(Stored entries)

(** X9.  A decoded text of the form '<pad> ' + body + '</s>', where the
    body has no '<' in it, is printed as a line break followed by the
    body: both markers are gone and the body is left as it was. *)
Theorem printed_result_strips_markers (body : string) :
  occurs "<" body = false →
  printed_result ("<pad> " +:+ body +:+ "</s>") = newline +:+ body.
Proof.
  intros Hb. unfold printed_result.
  assert (str_replace "<pad> " newline ("<pad> " +:+ body +:+ "</s>")
          = newline +:+ body +:+ "</s>") as ->.
  { unfold str_replace.
    change ("<pad> " +:+ body +:+ "</s>")
      with (String "<" (String "p" (String "a" (String "d"
             (String ">" (String " " (body +:+ "</s>"))))))).
    cbn [replace_from starts_with Ascii.eqb Bool.eqb andb String.length
         Nat.sub].
    by rewrite replace_from_passes. }
  unfold str_replace.
  change (newline +:+ body +:+ "</s>")
    with (String "010" (body +:+ "</s>")).
  cbn [replace_from starts_with Ascii.eqb Bool.eqb andb].
  rewrite replace_from_passes by done.
  cbn. by rewrite string_app_empty.
Qed.

Lemma printed_result_strips_markers_witness :
  printed_result decoded_example
  = newline +:+ "La liberte, l'egalite, la fraternite ou la mort.".
Proof.
  apply (printed_result_strips_markers
           "La liberte, l'egalite, la fraternite ou la mort.").
  reflexivity.
Defined.

(** X10.  A text without any '<' is printed unchanged. *)
Theorem printed_result_keeps_plain_text (result : string) :
  occurs "<" result = false → printed_result result = result.
Proof.
  intros H. unfold printed_result, str_replace.
  rewrite <- (string_app_empty result) at 1.
  rewrite replace_from_passes by done. cbn [replace_from].
  rewrite string_app_empty.
  rewrite <- (string_app_empty result) at 1.
  rewrite replace_from_passes by done. cbn [replace_from].
  apply string_app_empty.
Qed.

Lemma printed_result_keeps_plain_text_witness :
  printed_result "J'ai entendu que Nice est bien."
  = "J'ai entendu que Nice est bien.".
Proof.
  apply (printed_result_keeps_plain_text "J'ai entendu que Nice est bien.").
  reflexivity.
Defined.

(** X11.  Cleaning only ever removes: what is printed is never longer
    than the decoded text. *)
Theorem printed_result_not_longer (result : string) :
  (String.length (printed_result result) ≤ String.length result)%nat.
Proof.
  unfold printed_result.
  etrans; [apply str_replace_length; cbn; lia|].
  apply str_replace_length. cbn. lia.
Qed.

(** ** Reporting the sizes of the embeddings *)

Lemma size_loop_in_range (pre suf : list Embedding) :
  ∃ lines,
    size_loop (pre ++ suf) (enumerate_from (length pre) suf) = (lines, None) ∧
    length lines = length suf ∧
    ∀ k row, suf !! k = Some row →
      lines !! k
      = Some ("The size of embedding " +:+ pretty (length pre + k + 1)%nat
              +:+ " is: " +:+ pretty (length row)).
Proof.
  revert pre. induction suf as [|x suf IH]; intros pre.
  - exists []. by repeat split.
  - destruct (IH (pre ++ [x])) as (lines & Hrun & Hlen & Hk).
    rewrite <- app_assoc, length_app in Hrun. cbn in Hrun.
    rewrite Nat.add_1_r in Hrun.
    cbn [enumerate_from size_loop]. unfold getitem_row.
    rewrite list_lookup_middle by done. rewrite Hrun.
    eexists. split; [reflexivity|]. split; [cbn; by rewrite Hlen|].
    intros [|k] row Hrow; cbn in Hrow.
    + injection Hrow as ->. cbn. by rewrite Nat.add_0_r.
    + change ((?l :: lines) !! S k) with (lines !! k).
      rewrite (Hk k row Hrow), length_app. cbn [length].
      by replace (length pre + 1 + k + 1)%nat with (length pre + S k + 1)%nat
        by lia.
Qed.

(** X12.  The size report never fails on an index: for any array of
    embeddings, an empty one included, the loop runs to its end; after
    the line with the number of embeddings it prints one line per
    embedding, and the line for the embedding at position [k] carries
    the number [k + 1] and the length of that embedding. *)
Theorem size_report_in_range (embeddings_test : list Embedding) :
  ∃ lines,
    size_report embeddings_test
    = (("The return structure length is: "
        +:+ pretty (length embeddings_test)) :: lines, None) ∧
    length lines = length embeddings_test ∧
    ∀ k row, embeddings_test !! k = Some row →
      lines !! k
      = Some ("The size of embedding " +:+ pretty (k + 1)%nat
              +:+ " is: " +:+ pretty (length row)).
Proof.
  destruct (size_loop_in_range [] embeddings_test) as (lines & Hrun & Hlen & Hk).
  exists lines. unfold size_report, enumerate.
  cbn in Hrun. rewrite Hrun. by repeat split.
Qed.
(* ===== verification/_CoqProject ===== *)
-Q . S2P
Prelude.v
CMemory.v
WasmTypes.v
PoolInfo.v
Table.v
ExecEnv.v
Memory.v
MemInit.v
Dump.v
Restore.v
Format.v
Codec.v
Records.v
Searches.v
Heap.v
Frames.v
Checkpoint.v
Extents.v
TableImage.v
FrameImage.v
Migration.v
Correctness.v
Opcodes.v
Numeric.v
Float.v
FloatTrunc.v
Loop.v
Leb.v
FindBlock.v
Blocks.v
MemGrow.v
Regs.v
Macros.v
DataOps.v
NumericOps.v
Control.v
InterpState.v
Moved.v
Restart.v
EndToEnd.v
LoaderCtx.v
Validate.v
Typing.v
Wp.v
LoaderInv.v
LoaderOps.v
LoaderStep.v
LoaderBlocks.v
LoaderLoop.v
Dialects.v
Validation.v
LoaderModule.v
Sections.v
LoadModule.v
LoadInv.v
Loaded.v
SectionProofs.v
ImportProofs.v
FunctionProofs.v
LoadProofs.v
FinishProofs.v
CheckProofs.v
ResetProofs.v
Loading.v
Utf8.v
LoadTheorems.v
Interp.v
Sample.v
Schedule.v
Steps.v
IntOps.v
Branch.v
Functions.v
Returns.v
Entry.v
Calls.v
Grow.v
MemOps.v
Termination.v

WORK REQUEST: Copy all records verbatim.

SOLVED EXERCISE:
(** X9.  A decoded text of the form '<pad> ' + body + '</s>', where the
    body has no '<' in it, is printed as a line break followed by the
    body: both markers are gone and the body is left as it was. *)
Theorem printed_result_strips_markers (body : string) :
  occurs "<" body = false →
  printed_result ("<pad> " +:+ body +:+ "</s>") = newline +:+ body.
Proof.
  intros Hb. unfold printed_result.
  assert (str_replace "<pad> " newline ("<pad> " +:+ body +:+ "</s>")
          = newline +:+ body +:+ "</s>") as ->.
  { unfold str_replace.
    change ("<pad> " +:+ body +:+ "</s>")
      with (String "<" (String "p" (String "a" (String "d"
             (String ">" (String " " (body +:+ "</s>"))))))).
    cbn [replace_from starts_with Ascii.eqb Bool.eqb andb String.length
         Nat.sub].
    by rewrite replace_from_passes. }
  unfold str_replace.
  change (newline +:+ body +:+ "</s>")
    with (String "010" (body +:+ "</s>")).
  cbn [replace_from starts_with Ascii.eqb Bool.eqb andb].
  rewrite replace_from_passes by done.
  cbn. by rewrite string_app_empty.
Qed.

Lemma printed_result_strips_markers_witness :
  printed_result decoded_example
  = newline +:+ "La liberte, l'egalite, la fraternite ou la mort.".
Proof.
  apply (printed_result_strips_markers
           "La liberte, l'egalite, la fraternite ou la mort.").
  reflexivity.
Defined.

(** X10.  A text without any '<' is printed unchanged. *)
Theorem printed_result_keeps_plain_text (result : string) :
  occurs "<" result = false → printed_result result = result.
Proof.
  intros H. unfold printed_result, str_replace.
  rewrite <- (string_app_empty result) at 1.
  rewrite replace_from_passes by done. cbn [replace_from].
  rewrite string_app_empty.
  rewrite <- (string_app_empty result) at 1.
  rewrite replace_from_passes by done. cbn [replace_from].
  apply string_app_empty.
Qed.

Lemma printed_result_keeps_plain_text_witness :
  printed_result "J'ai entendu que Nice est bien."
  = "J'ai entendu que Nice est bien.".
Proof.
  apply (printed_result_keeps_plain_text "J'ai entendu que Nice est bien.").
  reflexivity.
Defined.

(** X11.  Cleaning only ever removes: what is printed is never longer
    than the decoded text. *)
Theorem printed_result_not_longer (result : string) :
  (String.length (printed_result result) ≤ String.length result)%nat.
Proof.
  unfold printed_result.
  etrans; [apply str_replace_length; cbn; lia|].
  apply str_replace_length. cbn. lia.
Qed.

(** ** Reporting the sizes of the embeddings *)

Lemma size_loop_in_range (pre suf : list Embedding) :
  ∃ lines,
    size_loop (pre ++ suf) (enumerate_from (length pre) suf) = (lines, None) ∧
    length lines = length suf ∧
    ∀ k row, suf !! k = Some row →
      lines !! k
      = Some ("The size of embedding " +:+ pretty (length pre + k + 1)%nat
              +:+ " is: " +:+ pretty (length row)).
Proof.
  revert pre. induction suf as [|x suf IH]; intros pre.
  - exists []. by repeat split.
  - destruct (IH (pre ++ [x])) as (lines & Hrun & Hlen & Hk).
    rewrite <- app_assoc, length_app in Hrun. cbn in Hrun.
    rewrite Nat.add_1_r in Hrun.
    cbn [enumerate_from size_loop]. unfold getitem_row.
    rewrite list_lookup_middle by done. rewrite Hrun.
    eexists. split; [reflexivity|]. split; [cbn; by rewrite Hlen|].
    intros [|k] row Hrow; cbn in Hrow.
    + injection Hrow as ->. cbn. by rewrite Nat.add_0_r.
    + change ((?l :: lines) !! S k) with (lines !! k).
      rewrite (Hk k row Hrow), length_app. cbn [length].
      by replace (length pre + 1 + k + 1)%nat with (length pre + S k + 1)%nat
        by lia.
Qed.

(** X12.  The size report never fails on an index: for any array of
    embeddings, an empty one included, the loop runs to its end; after
    the line with the number of embeddings it prints one line per
    embedding, and the line for the embedding at position [k] carries
    the number [k + 1] and the length of that embedding. *)
Theorem size_report_in_range (embeddings_test : list Embedding) :
  ∃ lines,
    size_report embeddings_test
    = (("The return structure length is: "
        +:+ pretty (length embeddings_test)) :: lines, None) ∧
    length lines = length embeddings_test ∧
    ∀ k row, embeddings_test !! k = Some row →
      lines !! k
      = Some ("The size of embedding " +:+ pretty (k + 1)%nat
              +:+ " is: " +:+ pretty (length row)).
Proof.
  destruct (size_loop_in_range [] embeddings_test) as (lines & Hrun & Hlen & Hk).
  exists lines. unfold size_report, enumerate.
  cbn in Hrun. rewrite Hrun. by repeat split.
Qed.
(* ===== verification/_CoqProject ===== *)
-Q . S2P
Prelude.v
CMemory.v
WasmTypes.v
PoolInfo.v
Table.v
ExecEnv.v
Memory.v
MemInit.v
Dump.v
Restore.v
Format.v
Codec.v
Records.v
Searches.v
Heap.v
Frames.v
Checkpoint.v
Extents.v
TableImage.v
FrameImage.v
Migration.v
Correctness.v
Opcodes.v
Numeric.v
Float.v
FloatTrunc.v
Loop.v
Leb.v
FindBlock.v
Blocks.v
MemGrow.v
Regs.v
Macros.v
DataOps.v
NumericOps.v
Control.v
InterpState.v
Moved.v
Restart.v
EndToEnd.v
LoaderCtx.v
Validate.v
Typing.v
Wp.v
LoaderInv.v
LoaderOps.v
LoaderStep.v
LoaderBlocks.v
LoaderLoop.v
Dialects.v
Validation.v
LoaderModule.v
Sections.v
LoadModule.v
LoadInv.v
Loaded.v
SectionProofs.v
ImportProofs.v
FunctionProofs.v
LoadProofs.v
FinishProofs.v
CheckProofs.v
ResetProofs.v
Loading.v
Utf8.v
LoadTheorems.v
Interp.v
Sample.v
Schedule.v
Steps.v
IntOps.v
Branch.v
Functions.v
Returns.v
Entry.v
Calls.v
Grow.v
MemOps.v
Termination.v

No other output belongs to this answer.